Year:  2019

Director:  Andy Goddard

Rated:  M

Release:  April 22, 2021

Distributor: Transmission Films

Running time: 100 minutes

Worth: $15.50
FilmInk rates movies out of $20 — the score indicates the amount we believe a ticket to the movie to be worth

Cast:
Eddie Izzard, Judi Dench, Carla Juri, Jim Broadbent

Intro:
...grips when needed, its examination of British culpability gives the story a reason to be told, and it makes a surprisingly effective argument for Eddie Izzard as working-class spy hero. 

New ground is a difficult thing to find when it comes to cinema set during World War II. But writers Eddie Izzard and Celyn Jones (along with co-writer/director Andy Goddard) seem to have found something a little different here with the setting of Augusta Victoria College, a British finishing school in Bexhill-on-Sea that housed and educated daughters of the Nazi High Command.

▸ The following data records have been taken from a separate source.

Lemma vmax_zeros v : Forall mag v -> vmax v (replicate (length v) F32.zero) = v.
Proof.
  induction 1 as [|s v Hs Hv IH]; [done|]. change (max2 s F32.zero :: vmax v (replicate (length v) F32.zero) = s :: v).
  by rewrite max2_zero, IH.
Qed.

(** The maximum in the first lanes only. *)
Lemma max_active n k v u z : k <= n -> length v = n -> length u = k -> length z = n - k -> Forall mag v -> Forall mag u ->
  svmax_m (prefix n k) v (u ++ z) = vmax v (u ++ replicate (n - k) F32.zero).
Proof.
  intros Hk Hv Hu Hz Mv Mu. unfold svmax_m.
  assert (forall z, vmaxq v (u ++ z) = vmaxq (take k v) u ++ vmaxq (drop k v) z) as E1.
  { intros z'. unfold vmaxq. rewrite <- zip_with_app by (rewrite length_take; lia). by rewrite take_drop. }
  assert (forall z, vmax v (u ++ z) = vmax (take k v) u ++ vmax (drop k v) z) as E2.
  { intros z'. unfold vmax. rewrite <- zip_with_app by (rewrite length_take; lia). by rewrite take_drop. }
  rewrite svsel_prefix by (try done; unfold vmaxq; rewrite length_zip_with, length_app; lia).
  rewrite E1, E2, take_app_length' by (unfold vmaxq; rewrite length_zip_with, length_take; lia).
  rewrite vmaxq_vmax by (done || by apply Forall_take). f_equal.
  replace (n - k) with (length (drop k v)) by (rewrite length_drop; lia). by rewrite vmax_zeros by by apply Forall_drop.
Qed.

Lemma diff_active `{!Agnostic spec_float} n k (s t : list spec_float) : k <= n -> length s = k -> length t = k ->
  exists z, length z = n - k /\
  svabs_x (prefix n k) (svsub_m (prefix n k) (s ++ replicate (n - k) F32.zero) (t ++ replicate (n - k) F32.zero)) = diffs s t ++ z.
Proof.
  intros Hk Hs Ht. unfold svabs_x, svsub_m. rewrite length_prefix.
  rewrite (svsel_prefix n k (vsub _ _)) by (try done; unfold vsub; rewrite ?length_zip_with, !length_app, !length_replicate; lia).
  unfold vsub. rewrite zip_with_app by lia. rewrite take_app_length' by (rewrite length_zip_with; lia).
  rewrite drop_app_length' by done.
  rewrite svsel_prefix;
    [|done|unfold vabs; rewrite length_fmap, length_app, length_zip_with, length_replicate; lia|by rewrite length_fmap, length_seq].
  unfold vabs. rewrite fmap_app, take_app_length' by (rewrite length_fmap, length_zip_with; lia).
  eexists. split; [|f_equal].
  - rewrite length_drop, length_fmap, length_seq. lia.
  - clear. unfold diffs. revert t. induction s as [|u s IH]; intros [|x t]; try done. cbn. apply (f_equal2 cons); [done|apply IH].
Qed.

Lemma covers_cons2 S a b v : Forall mag S -> covers S (a :: b :: v) -> covers S (max2 a b :: v).
Proof.
  intros HS [H1 H2].
  assert (mag a /\ mag b) as [Ma%mag_nan Mb%mag_nan] by (split; eapply mags_nok; try done; apply H1; set_solver).
  destruct (max2_ge a b Ma Mb) as [Ga Gb]. split.
  - intros u [->|Hu]%elem_of_cons; [|apply H1; set_solver]. destruct (max2_cases a b) as [->| ->]; apply H1; set_solver.
  - intros t Ht. destruct (H2 t Ht) as (u & Hu & Htu). assert (u = a \/ u = b \/ u ∈ v) as [->|[->|Hv]] by set_solver.
    + exists (max2 a b). split; [set_solver|by etrans].
    + exists (max2 a b). split; [set_solver|by etrans].
    + exists u. split; [set_solver|done].
Qed.

Lemma covers_foldl S v a : Forall mag S -> covers S (a :: v) -> covers S [foldl maxq a v].
Proof.
  intros HS. revert a. induction v as [|b v IH]; intros a Hc; [done|]. cbn [foldl]. apply IH.
  rewrite maxq_max2; [by apply covers_cons2|eapply mags_nok; [done|apply Hc; set_solver]|eapply mags_nok; [done|apply Hc; set_solver]].
Qed.

Section linf.
Context `{HI : !SveImpl, !Agnostic spec_float} (x y : list spec_float) (d : nat).
Hypothesis Hx : d <= length x.
Hypothesis Hy : d <= length y.
Let T := diffs x y.
Hypothesis HT : Forall mag (take d T).

Lemma linf_sve_value : fvec_Linf_sve x y d = fvec_Linf_ref x y d.
Proof.
  destruct (linf_ref_covers x y d Hx Hy HT) as (r & -> & Hr). pose proof svcntw_pos as Hw.
  match goal with |- ?m = Ret _ => assert (wp m (fun u => u = r)) as E; [|by apply wp_elim in E as (? & -> & ->)] end.
  unfold fvec_Linf_sve. apply wp_bind.
  eapply wp_mono; [apply (sve_while_spec (covering svcntw T)); [done|done|split; [apply length_replicate|by apply (covers_zero svcntw)]|]|].
  - intros j v Hj [Hl Hv]. unfold load2. change (@nzero spec_float F32_num) with F32.zero.
    rewrite pg_at_prefix, next_off by done. set (i := j * svcntw) in *. set (k := Nat.min svcntw (d - i)).
    rewrite !svld1_prefix by lia. cbn [bind wp].
    destruct (diff_active svcntw k (slice i (i + k) x) (slice i (i + k) y)) as (z & Hz & ->); [lia|rewrite length_slice; lia|rewrite length_slice; lia|].
    assert (diffs (slice i (i + k) x) (slice i (i + k) y) = slice i (i + k) T) as -> by (unfold T, diffs; by rewrite slice_zip_with).
    assert (Forall mag (take (i + k) T)) as M1 by (eapply mags_take; [|exact HT]; lia).
    rewrite max_active; [|lia|done| |done| |by apply mags_slice].
    + apply covering_step; [done|lia|unfold T; rewrite length_diffs; lia|done|by split].
    + rewrite length_slice; [lia|unfold T; rewrite length_diffs; lia].
    + apply Forall_forall. intros u Hu. eapply (mags_nok (take i T)); [eapply mags_take; [|exact HT]; lia|by apply Hv].
  - intros v [Hl Hv]. cbn [wp]. symmetry. apply (covers_unique (take d T)); [done|done|].
    destruct v as [|a v]; [simpl in Hl; lia|]. by apply covers_foldl.
Qed.
End linf.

As we follow Thomas Miller (Eddie Izzard), a teacher taking up a vacancy at the school after his predecessor mysteriously disappeared, we are shown one of the more subtle avenues of war, even before WWII began in earnest: Infiltration. A school designed to allow those with ties to Hitler’s inner circle to quietly seed into British society, with headmistress Miss Rocholl (Judi Dench in fine form once again) going along with the salutes and rhetoric for reasons that would be pitiable if they didn’t reverberate in Nazi apologia today. And as teacher Ilse’s (Carla Juri) role in the school becomes clearer, the film highlights how this sort of indoctrination ramps upwards from the seemingly-benign, looking all well and good until one day they decide to break out the phrenology.

It’s a solid backdrop for a story all about deception and double/triple-crosses, with Izzard at the centre of a spy caper that is thankfully removed from both the British gentleman and American action spy standards. Its tone is akin to a le Carré adaptation, with Thomas Miller working against the clock to get valuable information to British Intelligence, while simultaneously keeping comparable information out of German hands. Izzard gets punched, thrown, shot, does quite a lot of physical exertion (to the point where she gives Ethan Hunt a… run… for his money), and it all manages to stick.

Part of that is down to the pacing as well, keeping things good and tense right from the start as we see the last moments of Miller’s predecessor. Andy Goddard may be better known for Downton Abbey and his work on the Doctor Who and Marvel Netflix media universes, but he does justice to both historical and geographical settings, possibly more so than the script would’ve allowed on its own.

But even with the rawness of the writing, which isn’t as incisive as it could’ve been given the subject matter (which puts a spin on the recurring “If it weren’t for us, you’d all be speaking in German” post-war narrative), it’s still quite effective as an espionage thriller. It grips when needed, its examination of British culpability gives the story a reason to be told, and it makes a surprisingly effective argument for Eddie Izzard as working-class spy hero. Hopefully she doesn’t abandon the post, or the pen, anytime soon.